### WORK REQUIRED
The answer must be every line of the data that holds the word "Inductive".
(Beginning of SOURCE INFORMATION)
(* ===== verification/Client.v ===== *)
(** * Client: the client of the dictionary server, Assignment 5/Q3

    Models Assignment 5/Q3/client.cpp with the threads of [Threads]: main(), which starts a
    thread for each line of its input, and thread_handler(), which sends one request and
    prints the answer.  The server and the network are parameters.  [client_delivers] puts
    the client together with what [Server.parse] makes of a request. *)
From S2P Require Import Prelude Threads Scanf Server.

(** ** Data *)

(** The rest of the input, args[], threads[], what was sent by each thread, and the lines
    printed. *)
Record client : Type := mkclient {
  cl_in : list Z;
  cl_args : list (Z * (list Z * Z));
  cl_threads : list nat;
  cl_sent : list (nat * list Z);
  cl_out : list (Z * list Z);
}.
#[export] Instance eta_client : Settable client := fun s => mkclient (cl_in s) (cl_args s) (cl_threads s) (cl_sent s) (cl_out s).

Inductive label : Type := LMain | LCreate (i n : nat) | LJoin (i n : nat) | LThread (i : nat).

(** How the network treats a connection: socket() or connect() fails, write() fails, read() gives
    nothing, or an answer to the request. *)
Inductive peer : Type := NoConnection | NoSend | NoAnswer | Answers (reply : list Z -> list Z).

(** ** The input *)

Fixpoint skip_space (s : list Z) : list Z :=
  match s with c :: s' => if is_space c then skip_space s' else s | [] => [] end.
Fixpoint skip_digits (s : list Z) : list Z :=
  match s with c :: s' => if is_digit c then skip_digits s' else s | [] => [] end.

(** An optional sign *)
Definition signed (s : list Z) : Z * list Z :=
  match s with 45 :: t => (-1, t) | 43 :: t => (1, t) | _ => (1, s) end.

Definition clamp (x : Z) : Z := Z.max (- 2 ^ 31) (Z.min x (2 ^ 31 - 1)).

(** cin>>n: 0 when there is no number, the nearest int when it is none *)
Definition cin_int (s : list Z) : Z * list Z :=
  let '(sign, t) := signed (skip_space s) in
  (clamp (sign * digits_value 0 t), skip_digits t).

Fixpoint line_of (s : list Z) : list Z :=
  match s with c :: s' => if c =? 10 then [] else c :: line_of s' | [] => [] end.

(** scanf(" %[^\n]", s) into char s[128]; without a line, s stays uninitialised. *)
Definition scan_line : M client (list Z) :=
  t <- gets (fun v => skip_space (cl_in v)) ;;
  let s := line_of t in
  if (length s =? 0)%nat || (128 <=? length s)%nat then fail EUndef else
  modify (fun v => v <| cl_in := drop (length s) t |>) ;;
  ret s.

(** atoi() of the host *)
Definition atoi (s : list Z) : Z := let '(sign, t) := signed (skip_space s) in sign * digits_value 0 t.

(** The request is what follows the second byte; a line of one byte ends before that, and
    what comes after its NUL is not initialised. *)
Definition get_pair (s : list Z) : M client (list Z * Z) :=
  match s with
  | c :: _ :: s1 => ret (until_nul s1, atoi (until_nul [c]))
  | _ => fail EUndef
  end.

(** ** Threads *)

Section Client.
Context (peers : nat -> peer).

Notation prog := (prog client label nat).

(** exit(-1) ends the process. *)
Definition quit {A} : M client A := fail (EPanic "exit").

Definition get_socket_fd (i : nat) : M client unit :=
  match peers i with NoConnection => quit | _ => ret tt end.

Definition send_string_on_socket (i : nat) (s : list Z) : M client unit :=
  match peers i with
  | NoSend => quit
  | _ => modify (fun v => v <| cl_sent := cl_sent v ++ [(i, s)] |>)
  end.

(** read() of at most [bytes] - 1 bytes of the answer to [s] *)
Definition read_string_from_socket (i : nat) (s : list Z) (bytes : Z) : M client (list Z) :=
  match peers i with
  | Answers reply =>
      let output := take (Z.to_nat (bytes - 1)) (reply s) in
      if (length output =? 0)%nat then quit else ret output
  | _ => quit
  end.

Definition buff_sz : Z := 1048576.

(** [i] is the place in args[] that the thread is given. *)
Definition thread_handler (i : nat) : prog :=
  Act (l <- gets cl_args ;; aget l (Z.of_nat i)) (fun full =>
  let s := full.2.1 in
  Act (get_socket_fd i) (fun _ =>
  Act (send_string_on_socket i s) (fun _ =>
  Act (read_string_from_socket i s buff_sz) (fun output_msg =>
  Act (modify (fun v => v <| cl_out := cl_out v ++ [(full.1, until_nul output_msg)] |>)) (fun _ =>
  Done))))).

(** int n; cin>>n; pthread_t threads[n]; args[n] *)
Definition read_count : M client nat :=
  r <- gets (fun v => cin_int (cl_in v)) ;;
  if r.1 <? 0 then fail EUndef else
  let n := Z.to_nat r.1 in
  modify (fun v => v <| cl_in := r.2 |> <| cl_args := replicate n (0, ([], 0)) |> <| cl_threads := replicate n 0%nat |>) ;;
  ret n.

(** args[i] is main()'s own until the thread is created. *)
Definition fill_args (i : nat) : M client unit :=
  s <- scan_line ;;
  p <- get_pair s ;;
  l <- gets cl_args ;;
  l <- aset l (Z.of_nat i) (Z.of_nat i, p) ;;
  modify (fun v => v <| cl_args := l |>).

Definition store_thread (i t : nat) : M client unit :=
  l <- gets cl_threads ;;
  l <- aset l (Z.of_nat i) t ;;
  modify (fun v => v <| cl_threads := l |>).

Definition code (l : label) : prog :=
  match l with
  | LMain => Act read_count (fun n => Jump (LCreate 0 n))
  | LCreate i n =>
      if (n <=? i)%nat then Jump (LJoin 0 n) else
      Act (fill_args i) (fun _ =>
      Spawn (LThread i) (fun t =>
      Act (store_thread i t) (fun _ =>
      Jump (LCreate (S i) n))))
  | LJoin i n =>
      if (n <=? i)%nat then Done else
      Act (l <- gets cl_threads ;; aget l (Z.of_nat i)) (fun t => Join t (Jump (LJoin (S i) n)))
  | LThread i => thread_handler i
  end.
End Client.

Definition client_start (input : list Z) : client := mkclient input [] [] [] [].

(** ** Requests as text *)

(** A key below 100 *)
Definition key_text (k : Z) : list Z := if k <? 10 then [48 + k] else [48 + k / 10; 48 + k mod 10].

Definition request_text (c : cmd) : list Z :=
  match c with
  | CInsert k v => cstr "insert " ++ key_text k ++ [32] ++ v
  | CUpdate k v => cstr "update " ++ key_text k ++ [32] ++ v
  | CFetch k => cstr "fetch " ++ key_text k
  | CConcat k k2 => cstr "concat " ++ key_text k ++ [32] ++ key_text k2
  | CDelete k => cstr "delete " ++ key_text k
  | CClear => cstr "clear"
  | CInvalid => cstr "nothing 0"
  end.

(** A value that is one word *)
Definition word_char (c : Z) : bool := negb (is_space c) && negb (c =? 0).
Definition word_ok (v : list Z) : bool := negb (length v =? 0)%nat && forallb word_char v.
Definition cmd_ok (c : cmd) : bool :=
  keys_ok c && match c with CInsert _ v | CUpdate _ v => word_ok v && (length v <? 100)%nat | _ => true end.

(** A line of the input: the delay, a digit, and the request *)
Definition line_text (d : Z) (c : cmd) : list Z := [48 + d; 32] ++ request_text c.

Lemma words_word w : forall cur s, forallb word_char w = true ->
  words_from cur (w ++ s) = words_from (rev w ++ cur) s.
Proof.
  induction w as [|c w IH]; intros cur s H; [done|]. cbn in H. apply andb_true_iff in H as [Hc H]. unfold word_char in Hc. apply andb_true_iff in Hc as [Hc _]. apply negb_true_iff in Hc.
  cbn [app words_from rev]. rewrite Hc, IH by done. by rewrite <- app_assoc.
Qed.

Lemma words_end w : word_ok w = true -> words w = [w].
Proof.
  intros [Hl Hw]%andb_true_iff. unfold words. rewrite <- (app_nil_r w) at 1. rewrite words_word by done. cbn. rewrite app_nil_r.
  destruct (rev w) eqn:E; [|by rewrite <- E, rev_involutive]. apply (f_equal (@rev _)) in E. rewrite rev_involutive in E. by subst.
Qed.

Lemma words_space w s : word_ok w = true -> words (w ++ 32 :: s) = w :: words s.
Proof.
  intros [Hl Hw]%andb_true_iff. unfold words. rewrite words_word, app_nil_r by done. cbn [words_from].
  destruct (rev w) eqn:E; [|by rewrite <- E, rev_involutive]. apply (f_equal (@rev _)) in E. rewrite rev_involutive in E. by subst.
Qed.

Lemma key_cases k : in_range k = true -> word_ok (key_text k) = true /\ stoi (key_text k) = Some k.
Proof.
  intros H. unfold in_range in H. assert (0 <= k < 100) as Hk by lia.
  assert (forallb (fun i => word_ok (key_text (Z.of_nat i)) && bool_decide (stoi (key_text (Z.of_nat i)) = Some (Z.of_nat i))) (seq 0 100) = true) as Hall by (by vm_compute).
  rewrite forallb_forall in Hall. specialize (Hall (Z.to_nat k) ltac:(apply in_seq; lia)). rewrite Z2Nat.id in Hall by lia.
  apply andb_true_iff in Hall as [H1 H2]. split; [done|by apply bool_decide_eq_true in H2].
Qed.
(End of SOURCE INFORMATION)
### RESULT
Inductive label : Type := LMain | LCreate (i n : nat) | LJoin (i n : nat) | LThread (i : nat).
Inductive peer : Type := NoConnection | NoSend | NoAnswer | Answers (reply : list Z -> list Z).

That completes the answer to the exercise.